Unidad Social del Pueblo chileno ?

Ce collectif est notamment composé de la Centrale Unitaire des Travailleurs (CUT), la Coordination « no más AFP » (plus d’AFP – le système privé de retraite), l’Association nationale des employés fiscaux (ANEF), la Confédération nationale de la santé municipale (Confusam), la Confédération nationale des professionnels universitaires des services de santé (Fenpruss), le Collège des Professeurs, la Confédération des Étudiants du Chili (Confech), la Fédération des travailleurs de la santé (Fenats), Coordination nationale des étudiants du secondaire (CoNES), la Confédération des travailleurs portuaires et la Fédération des Travailleurs du Cuivre.

Le Sence ?

Le Service national de formation et d’emploi (Servicio Nacional de Capacitaciones y Empleo), créé en 1976 durant la dictature du Général Pinochet, est un organisme technique décentralisé de l’État proposant de la formation continue aux travailleurs en activité comme sans activité. Le gouvernement chilien a proposé début octobre un projet de loi modifiant les bases du Sence, et favorisant potentiellement les grandes entreprises, laissant l’affaire lucrative de la formation aux mains de la Chambre chilienne de la construction et du Sofofa, (syndicat des patrons et association d’entreprises du secteur de la construction), malgré ce que le ministre du Travail Nicolás Monckeberg soutient.

Le traité transpacifique

Le traité TPP-11 a été négocié entre l’Australie, le Brunei, le Canada, le Chili — durant le gouvernement de Michelle Bachelet —, le Japon, la Malaisie, le Mexique, la Nouvelle-Zélande, le Pérou, Singapour et le Vietnam.

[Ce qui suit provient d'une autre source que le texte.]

(** C6: two packets back to back, the first advance of the second arriving
    on the edge right after the one on which the first packet's strobes are
    presented.  Each packet comes out framed on its own; each pair of strobes
    reflects the status inputs of its own packet only; the accumulators are
    both clear after the edge that captures the second packet's first byte;
    and the second packet's outputs are those of the same packet fed to a
    machine fresh out of reset. *)
Theorem C6_back_to_back (s : regs) (ins1 : list ports) (fin1 d1 : ports)
        (a2 : ports) (ins2 : list ports) (fin2 d2 : ports) :
  fsm s = WAIT_FOR_FIRST_BYTE ->
  held_active ins1 -> elements ins1 <> [] -> in_valid fin1 = false ->
  advancing a2 = true -> held_active ins2 -> in_valid fin2 = false ->
  let p1 := ins1 ++ [fin1; d1] in
  let p2 := (a2 :: ins2) ++ [fin2; d2] in
  emitted (run s (p1 ++ p2))
  = framed true (elements ins1) ++ framed true (elements (a2 :: ins2))
  /\ strobes (run s (p1 ++ p2))
     = (repeat (false, false) (length ins1 + 1)
        ++ [(sticky_complete ins1 fin1, sticky_invalid ins1 fin1)])
       ++ (repeat (false, false) (length (a2 :: ins2) + 1)
           ++ [(existsb complete_in (ins2 ++ [fin2]),
                existsb invalid_in (ins2 ++ [fin2]))])
  /\ (buffered_complete (after s p1) = sticky_complete ins1 fin1
      /\ buffered_invalid (after s p1) = sticky_invalid ins1 fin1
      /\ buffered_complete (after s (p1 ++ [a2])) = false
      /\ buffered_invalid (after s (p1 ++ [a2])) = false)
  /\ (emitted (run (after s p1) p2) = emitted (run reset p2)
      /\ strobes (run (after s p1) p2) = strobes (run reset p2)).
Proof.
  intros Hs Ha1 Hne1 Hfin1 Hadv Ha2 Hfin2 p1 p2.
  destruct (exists_last Hne1) as (es1 & e1 & He1).
  destruct (@packet_drained s ins1 es1 e1 fin1 d1 Hs Ha1 He1 Hfin1)
    as (E1 & St1 & _ & Hdr1).
  assert (Hv2 : in_valid a2 = true).
  { unfold advancing in Hadv. now destruct (in_valid a2). }
  assert (Ha2' : held_active (a2 :: ins2)) by (constructor; assumption).
  assert (Hne2 : elements (a2 :: ins2) <> []).
  { rewrite elements_cons, Hadv. discriminate. }
  destruct (exists_last Hne2) as (es2 & e2 & He2).
  assert (P2 : forall r, fsm r = WAIT_FOR_FIRST_BYTE ->
             emitted (run r p2) = framed true (elements (a2 :: ins2))
             /\ strobes (run r p2)
                = repeat (false, false) (length (a2 :: ins2) + 1)
                  ++ [(existsb complete_in (ins2 ++ [fin2]),
                       existsb invalid_in (ins2 ++ [fin2]))]).
  { intros r Hr.
    destruct (@packet_drained r (a2 :: ins2) es2 e2 fin2 d2 Hr Ha2' He2 Hfin2)
      as (E2 & St2 & _).
    unfold sticky_complete, sticky_invalid in St2.
    cbn [after_first_advance] in St2. rewrite Hadv in St2.
    rewrite He2. split; [exact E2 | exact St2]. }
  fold p1 in E1, St1, Hdr1.
  destruct (P2 (after s p1)) as [E2 St2]; [now rewrite Hdr1|].
  destruct (P2 reset eq_refl) as [E0 St0].
  rewrite run_app, emitted_app, strobes_app, E1, St1, E2, St2, E0, St0, <- He1.
  do 2 (split; [reflexivity|]).
  split; [|split; reflexivity].
  rewrite after_app, Hdr1. cbn [after fold_left].
  rewrite (@idle_captures (drained_regs _ _ _ _) a2 eq_refl Hadv).
  repeat split.
Qed.

Lemma C6_back_to_back_witness :
  (fsm reset = WAIT_FOR_FIRST_BYTE
   /\ held_active sample_packet /\ elements sample_packet <> []
   /\ in_valid (inactive_with true false) = false
   /\ advancing (data 0x44) = true /\ held_active [data 0x55]
   /\ in_valid inactive = false)
  /\ strobes (run reset ((sample_packet ++ [inactive_with true false; inactive])
                         ++ ((data 0x44 :: [data 0x55])
                             ++ [inactive; inactive])))
     = [(false, false); (false, false); (false, false); (false, false);
        (false, false); (true, true);
        (false, false); (false, false); (false, false); (false, false)].
Proof.
  assert (H1 : held_active sample_packet) by (repeat constructor).
  assert (H2 : elements sample_packet <> []) by (vm_compute; discriminate).
  assert (H3 : held_active [data 0x55]) by (repeat constructor).
  split; [repeat split; assumption|].
  destruct (@C6_back_to_back reset sample_packet (inactive_with true false)
              inactive (data 0x44) [data 0x55] inactive inactive
              eq_refl H1 H2 eq_refl eq_refl H3 eq_refl)
    as (_ & St & _).
  exact St.
Defined.

(** ** Strobes and payload in arbitrary runs *)

Lemma consistent_step (s : regs) (i : ports) :
  consistent s -> consistent (elaborate s i).
Proof.
  destruct s as [st ? ? ? ? ? co io ? ? ? ?]. unfold consistent, strobing.
  destruct st; cbn; intros H.
  - unfold elaborate; cbn. now destruct (in_valid i && in_next i).
  - unfold elaborate; cbn.
    destruct (in_valid i), (in_next i); cbn; auto.
  - reflexivity.
Qed.

Lemma consistent_after (ins : list ports) (s : regs) :
  consistent s -> consistent (after s ins).
Proof.
  revert s. induction ins as [|i ins IH]; intros s H; [exact H|].
  cbn. apply IH. now apply consistent_step.
Qed.

(** A strobe can only come out of the strobe state, which is entered on the
    edge that sends the last element and begins no packet. *)
Lemma strobe_origin (s : regs) (i : ports) :
  consistent s -> strobing (elaborate s i) = true ->
  (out_next s = true /\ last s = true)
  /\ begins_packet s i = false
  /\ fsm (elaborate s i) = WAIT_FOR_FIRST_BYTE
  /\ out_next (elaborate s i) = false.
Proof.
  destruct s as [st ? ? ? ? ? co io ? ? ? ?].
  unfold consistent, strobing, begins_packet.
  destruct st; cbn; intros H.
  - unfold elaborate; cbn. destruct (in_valid i && in_next i); discriminate.
  - unfold elaborate; cbn.
    destruct (in_valid i), (in_next i); cbn; intros H'; congruence.
  - intros _. destruct H as (? & ? & _). repeat split; assumption.
Qed.

Lemma packets_app (k : nat) (s : regs) (a b : list ports) :
  packets k s (a ++ b) = packets (packets k s a) (after s a) b.
Proof.
  revert k s. induction a as [|i a IH]; intros k s; cbn; [reflexivity|].
  apply IH.
Qed.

En avril dernier, la Chambre des députés a voté la ratification de l’accord. Son principal objectif est de réduire la marge de manœuvre de l’État dans l’économie dans un large éventail de domaines, notamment les droits économiques, commerciaux, sociaux et culturels, ce qui rend difficile la recherche de nouvelles formes d’autonomie nationale et de stratégies de développement alternatif.